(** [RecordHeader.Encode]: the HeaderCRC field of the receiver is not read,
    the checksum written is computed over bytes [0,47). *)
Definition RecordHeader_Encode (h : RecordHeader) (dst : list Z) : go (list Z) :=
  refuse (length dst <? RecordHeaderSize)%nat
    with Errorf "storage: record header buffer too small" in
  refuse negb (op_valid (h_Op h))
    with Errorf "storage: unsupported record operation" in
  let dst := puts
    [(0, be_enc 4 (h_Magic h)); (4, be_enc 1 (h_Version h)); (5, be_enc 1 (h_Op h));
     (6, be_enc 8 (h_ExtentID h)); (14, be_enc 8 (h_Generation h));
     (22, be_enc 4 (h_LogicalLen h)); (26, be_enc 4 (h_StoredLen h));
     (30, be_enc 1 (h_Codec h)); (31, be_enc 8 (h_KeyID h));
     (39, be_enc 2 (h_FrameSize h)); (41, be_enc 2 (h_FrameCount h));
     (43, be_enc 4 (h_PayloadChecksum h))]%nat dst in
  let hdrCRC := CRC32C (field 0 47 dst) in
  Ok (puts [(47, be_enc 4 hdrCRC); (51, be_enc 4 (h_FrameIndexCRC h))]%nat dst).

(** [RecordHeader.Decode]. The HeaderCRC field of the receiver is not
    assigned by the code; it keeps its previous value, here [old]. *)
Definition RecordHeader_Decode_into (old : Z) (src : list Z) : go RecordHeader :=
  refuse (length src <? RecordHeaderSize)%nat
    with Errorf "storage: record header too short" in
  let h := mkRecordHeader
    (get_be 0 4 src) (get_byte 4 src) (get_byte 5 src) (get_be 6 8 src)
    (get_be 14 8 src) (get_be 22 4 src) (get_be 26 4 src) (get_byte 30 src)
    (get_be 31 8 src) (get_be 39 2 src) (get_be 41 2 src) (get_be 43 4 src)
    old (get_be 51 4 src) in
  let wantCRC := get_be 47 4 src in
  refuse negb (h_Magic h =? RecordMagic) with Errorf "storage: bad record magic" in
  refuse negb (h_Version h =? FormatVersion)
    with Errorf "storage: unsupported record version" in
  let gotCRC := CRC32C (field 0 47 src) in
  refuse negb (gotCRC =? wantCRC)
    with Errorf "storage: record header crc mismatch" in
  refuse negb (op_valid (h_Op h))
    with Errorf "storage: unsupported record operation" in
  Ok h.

...

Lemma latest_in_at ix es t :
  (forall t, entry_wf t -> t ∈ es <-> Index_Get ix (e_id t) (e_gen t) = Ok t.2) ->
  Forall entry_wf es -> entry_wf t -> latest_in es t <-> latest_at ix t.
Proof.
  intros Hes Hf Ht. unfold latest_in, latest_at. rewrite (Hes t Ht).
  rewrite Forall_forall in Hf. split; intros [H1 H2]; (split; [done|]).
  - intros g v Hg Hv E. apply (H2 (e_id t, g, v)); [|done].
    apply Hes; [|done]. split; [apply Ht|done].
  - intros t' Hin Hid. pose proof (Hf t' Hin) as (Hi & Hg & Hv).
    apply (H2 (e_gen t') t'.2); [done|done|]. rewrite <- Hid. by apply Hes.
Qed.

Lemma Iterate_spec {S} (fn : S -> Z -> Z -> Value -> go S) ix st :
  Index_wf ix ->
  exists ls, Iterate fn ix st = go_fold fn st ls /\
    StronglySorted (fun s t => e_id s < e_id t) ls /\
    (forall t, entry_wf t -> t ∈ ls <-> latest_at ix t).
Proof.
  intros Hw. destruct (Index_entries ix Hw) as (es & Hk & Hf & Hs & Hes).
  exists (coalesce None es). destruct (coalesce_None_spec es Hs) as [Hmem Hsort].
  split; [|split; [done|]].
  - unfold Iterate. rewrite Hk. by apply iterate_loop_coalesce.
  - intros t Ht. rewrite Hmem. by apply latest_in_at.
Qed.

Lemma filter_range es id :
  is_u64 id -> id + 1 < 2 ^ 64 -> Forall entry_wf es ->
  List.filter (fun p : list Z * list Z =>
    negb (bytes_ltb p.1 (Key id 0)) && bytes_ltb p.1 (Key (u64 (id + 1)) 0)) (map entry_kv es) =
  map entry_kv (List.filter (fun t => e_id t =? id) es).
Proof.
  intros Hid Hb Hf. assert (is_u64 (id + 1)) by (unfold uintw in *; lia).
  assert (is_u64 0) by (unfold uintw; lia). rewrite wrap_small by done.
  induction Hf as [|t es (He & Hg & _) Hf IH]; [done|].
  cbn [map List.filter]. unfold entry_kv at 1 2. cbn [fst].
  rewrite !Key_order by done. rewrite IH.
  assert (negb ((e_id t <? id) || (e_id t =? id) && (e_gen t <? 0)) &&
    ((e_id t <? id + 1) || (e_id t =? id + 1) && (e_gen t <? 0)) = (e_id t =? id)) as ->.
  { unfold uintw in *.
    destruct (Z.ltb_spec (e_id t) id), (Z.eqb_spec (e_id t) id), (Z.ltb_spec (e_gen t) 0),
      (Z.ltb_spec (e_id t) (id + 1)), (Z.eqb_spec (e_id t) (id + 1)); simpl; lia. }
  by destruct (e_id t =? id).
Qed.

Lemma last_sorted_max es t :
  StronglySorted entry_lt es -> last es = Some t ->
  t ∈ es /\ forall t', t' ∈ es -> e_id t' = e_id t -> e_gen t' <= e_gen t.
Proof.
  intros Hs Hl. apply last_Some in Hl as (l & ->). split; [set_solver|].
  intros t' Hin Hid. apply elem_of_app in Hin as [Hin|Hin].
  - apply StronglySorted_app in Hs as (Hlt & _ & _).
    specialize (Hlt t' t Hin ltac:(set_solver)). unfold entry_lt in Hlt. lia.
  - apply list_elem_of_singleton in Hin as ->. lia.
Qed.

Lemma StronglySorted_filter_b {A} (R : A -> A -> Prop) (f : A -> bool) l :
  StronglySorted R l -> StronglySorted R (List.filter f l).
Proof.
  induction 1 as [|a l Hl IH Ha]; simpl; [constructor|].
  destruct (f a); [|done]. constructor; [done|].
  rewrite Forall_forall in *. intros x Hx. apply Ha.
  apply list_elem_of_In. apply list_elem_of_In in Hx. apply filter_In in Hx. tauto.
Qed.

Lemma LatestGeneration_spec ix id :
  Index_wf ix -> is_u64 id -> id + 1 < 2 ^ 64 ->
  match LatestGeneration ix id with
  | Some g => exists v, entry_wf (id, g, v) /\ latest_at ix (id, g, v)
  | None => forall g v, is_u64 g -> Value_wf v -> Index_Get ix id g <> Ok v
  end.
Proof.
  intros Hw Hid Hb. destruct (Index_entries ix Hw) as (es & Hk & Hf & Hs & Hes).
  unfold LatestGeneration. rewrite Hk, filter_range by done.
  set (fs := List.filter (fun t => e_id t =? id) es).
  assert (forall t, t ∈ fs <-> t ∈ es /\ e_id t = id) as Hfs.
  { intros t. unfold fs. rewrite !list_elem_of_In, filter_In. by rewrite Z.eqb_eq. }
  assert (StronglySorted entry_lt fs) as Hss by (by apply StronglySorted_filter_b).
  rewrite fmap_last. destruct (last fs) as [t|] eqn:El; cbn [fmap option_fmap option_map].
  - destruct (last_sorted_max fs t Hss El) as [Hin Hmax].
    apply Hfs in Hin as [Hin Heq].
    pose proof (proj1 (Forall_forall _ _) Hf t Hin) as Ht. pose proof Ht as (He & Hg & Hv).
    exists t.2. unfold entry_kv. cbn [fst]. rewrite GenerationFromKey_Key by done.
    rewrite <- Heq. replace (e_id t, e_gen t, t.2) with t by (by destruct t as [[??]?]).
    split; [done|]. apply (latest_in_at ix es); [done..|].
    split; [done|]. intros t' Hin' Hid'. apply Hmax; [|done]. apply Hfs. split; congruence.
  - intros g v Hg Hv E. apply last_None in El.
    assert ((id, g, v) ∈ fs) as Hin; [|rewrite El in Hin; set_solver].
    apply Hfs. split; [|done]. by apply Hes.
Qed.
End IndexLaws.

*Exercise goal*:
In the entries above, restate word for word the lines between the one holding "rewrite Forall_forall in Hf." and the one holding "assert (negb ((e_id", inclusive, and nothing besides.

*Response for this exercise*:
  rewrite Forall_forall in Hf. split; intros [H1 H2]; (split; [done|]).
  - intros g v Hg Hv E. apply (H2 (e_id t, g, v)); [|done].
    apply Hes; [|done]. split; [apply Ht|done].
  - intros t' Hin Hid. pose proof (Hf t' Hin) as (Hi & Hg & Hv).
    apply (H2 (e_gen t') t'.2); [done|done|]. rewrite <- Hid. by apply Hes.
Qed.

Lemma Iterate_spec {S} (fn : S -> Z -> Z -> Value -> go S) ix st :
  Index_wf ix ->
  exists ls, Iterate fn ix st = go_fold fn st ls /\
    StronglySorted (fun s t => e_id s < e_id t) ls /\
    (forall t, entry_wf t -> t ∈ ls <-> latest_at ix t).
Proof.
  intros Hw. destruct (Index_entries ix Hw) as (es & Hk & Hf & Hs & Hes).
  exists (coalesce None es). destruct (coalesce_None_spec es Hs) as [Hmem Hsort].
  split; [|split; [done|]].
  - unfold Iterate. rewrite Hk. by apply iterate_loop_coalesce.
  - intros t Ht. rewrite Hmem. by apply latest_in_at.
Qed.

Lemma filter_range es id :
  is_u64 id -> id + 1 < 2 ^ 64 -> Forall entry_wf es ->
  List.filter (fun p : list Z * list Z =>
    negb (bytes_ltb p.1 (Key id 0)) && bytes_ltb p.1 (Key (u64 (id + 1)) 0)) (map entry_kv es) =
  map entry_kv (List.filter (fun t => e_id t =? id) es).
Proof.
  intros Hid Hb Hf. assert (is_u64 (id + 1)) by (unfold uintw in *; lia).
  assert (is_u64 0) by (unfold uintw; lia). rewrite wrap_small by done.
  induction Hf as [|t es (He & Hg & _) Hf IH]; [done|].
  cbn [map List.filter]. unfold entry_kv at 1 2. cbn [fst].
  rewrite !Key_order by done. rewrite IH.
  assert (negb ((e_id t <? id) || (e_id t =? id) && (e_gen t <? 0)) &&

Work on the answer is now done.